If you are headed to the Henley in GB, they are quite the traditional hat and adorned by the more fashionable (or traditional rather) attendees. Any rowing event in the United States however, and you would seem out of place.


----------



## conductor (Mar 1, 2010)

I love the boater hat. I no longer own one, but when I did it did not get worn. I doubt they'll ever come back in style, but if they did I'd be on the bandwagon. I do not have the guts to start that revival, however. 

In the spirit of full disclosure to Oldsarge, :biggrin: I have sung in several barbershop quarters. However, I've never worn one in those circumstances.


----------



## efdll (Sep 11, 2008)

Alas, the boater. Kidnapped by political conventions and any male manifestation of something old-timey and stupidly quaint. I can't wait for gangsta rappers to start wearing them. Or just plain gangsters, the more evil the better. It will take covering the heads of those whom one mocks at the risk of one's life for them to make a comeback. Then, mild-mannered reporters for the Daily Planet, like myself, could follow their scary-ass lead.


----------



## Hobson (Mar 13, 2007)

According to my grandmother, my grandfather would put his fist through the top of his boater at the end of each Summer, make a replacement necessary. Hence, they were apparently called "annuals".


----------



## Orgetorix (May 20, 2005)

I've seen one man look good in a boater. He was 80. If you aren't 80, skip it. It'll look pretentious.


----------



## CharlesFerdinand (Jun 18, 2010)

I've got one, but I only wear it as fancy dress. It is the kind of thing that makes passers-by take out their phones to take a picture of you.


----------



## Uncle Bill (May 4, 2010)

efdll said:


> Alas, the boater. Kidnapped by political conventions and any male manifestation of something old-timey and stupidly quaint. I can't wait for gangsta rappers to start wearing them. Or just plain gangsters, the more evil the better. It will take covering the heads of those whom one mocks at the risk of one's life for them to make a comeback. Then, mild-mannered reporters for the Daily Planet, like myself, could follow their scary-ass lead.


 LOL.


----------



## 32rollandrock (May 1, 2008)

I think they're cool, but have yet to acquire one that fits--the last one that came via the mail was a smidge large and so was given up. The key is to get something without the red-and-blue band that makes it look like a caricature. A solid color is, I think, best.


----------



## tocqueville (Nov 15, 2009)

32rollandrock said:


> I think they're cool, but have yet to acquire one that fits--the last one that came via the mail was a smidge large and so was given up. The key is to get something without the red-and-blue band that makes it look like a caricature. A solid color is, I think, best.

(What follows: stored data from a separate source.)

(** * Upload orchestration of `git lfs push`

    A shallow embedding of [commands/uploader.go] and of the push command
    that drives it, together with the properties of the upload
    orchestrator: de-duplication of object ids, the local-existence test,
    the remote existence check behind a wait group, progress accounting,
    dry runs and exit statuses. *)

From Stdlib Require Import ZArith Lia.
From stdpp Require Import base strings list gmap sets.

Set Warnings "-clear-no-such-hyp".

Local Open Scope Z_scope.

(** ** Data model *)

(** The fields of [lfs.WrappedPointer] that the uploader reads: the object
    id and size of the embedded [lfs.Pointer], and the working-tree name. *)
Record WrappedPointer := mkPointer {
  Oid : string;
  Size : Z;
  Name : string
}.

(** [tq.Transfer], as returned by [uploadTransfer]. *)
Record Transfer := mkTransfer {
  tName : string;
  tPath : string;
  tOid : string;
  tSize : Z
}.

(** Go errors.  [errors.IsCleanPointerError] recognises the first
    constructor, whose ["pointer"] context holds the pointer found on
    disk; only its object id is read. *)
Inductive Error :=
| CleanPointerError (pointerOid : string) (msg : string)
| PlainError (msg : string).

Definition IsCleanPointerError (err : Error) : bool :=
  match err with CleanPointerError _ _ => true | PlainError _ => false end.

Definition ErrorString (err : Error) : string :=
  match err with CleanPointerError _ m => m | PlainError m => m end.

(** [tools.StringSet] is a [map[string]struct{}]. *)
Module StringSet.
Definition NewStringSet : gset string := ∅.
Definition Add (s : gset string) (x : string) : gset string := {[x]} ∪ s.
Definition Contains (s : gset string) (x : string) : bool :=
  bool_decide (x ∈ s).
End StringSet.

(** Every call the uploader makes on a collaborator, in program order: the
    progress meter, the upload queue [tq], the check queue [cq], the local
    object store and the console. *)
Inductive Event :=
| EvMeterAdd (size : Z)                              (* c.meter.Add(size) *)
| EvObjectExistsOfSize (oid : string) (size : Z)     (* lfs.ObjectExistsOfSize *)
| EvCqAdd (p : WrappedPointer)                       (* c.cq.Add(downloadTransfer(p)) *)
| EvTqSkip (size : Z)                                (* c.tq.Skip(size) *)
| EvUploadTransfer (oid name : string)               (* uploadTransfer(oid, name) *)
| EvTqAdd (name path oid : string) (size : Z)        (* q.Add(name, path, oid, size) *)
| EvTqWait                                           (* c.tq.Wait() *)
| EvFullError (err : Error)                          (* FullError(err) *)
| EvError (msg : string)                             (* Error(msg) *)
| EvPrint (format : string) (args : list string).    (* Print(format, args...) *)

(** [uploadContext].  The handles [meter], [tq] and [cq] point to
    collaborators; what is done through them is recorded in [trace].
    [cwg] is the counter of the [sync.WaitGroup]. *)
Record uploadContext := mkContext {
  DryRun : bool;
  uploadedOids : gset string;
  cwg : Z;
  trace : list Event
}.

That's why I liked the black band on my colleague's hat. It helped underscore the fact that this guy wore the hat because it's part of his normal wardrobe rather than something for a particular occasion.

He's 80, by the way. Fantastic guy.


----------



## Jovan (Mar 7, 2006)

I think they look best when worn with blazers and white flannels, myself, though any sportswear would look fine. I once got chewed to hell on a certain other forum for the mere suggestion that another fellow young guy shouldn't have worn it with black tie. A homburg would have looked more appropriate. To me, the striped bands are reminiscent of striped watchbands and repp ties, both of which wouldn't be appropriate for black tie either. To say nothing of the tan straw, of course.

Personally, they aren't for me. I'd sooner choose a fedora or trilby style in straw.



Orgetorix said:


> I've seen one man look good in a boater. He was 80. If you aren't 80, skip it. It'll look pretentious.


I find this assertion troubling coming from a man who has worn excellent-looking morning and evening full dress, making it look unpretentious and natural (with a top hat no less).


----------



## Snow Hill Pond (Aug 10, 2011)

adoucett said:


> If you are headed to the Henley in GB, they are quite the traditional hat and adorned by the more fashionable (or traditional rather) attendees. Any rowing event in the United States however, and you would seem out of place.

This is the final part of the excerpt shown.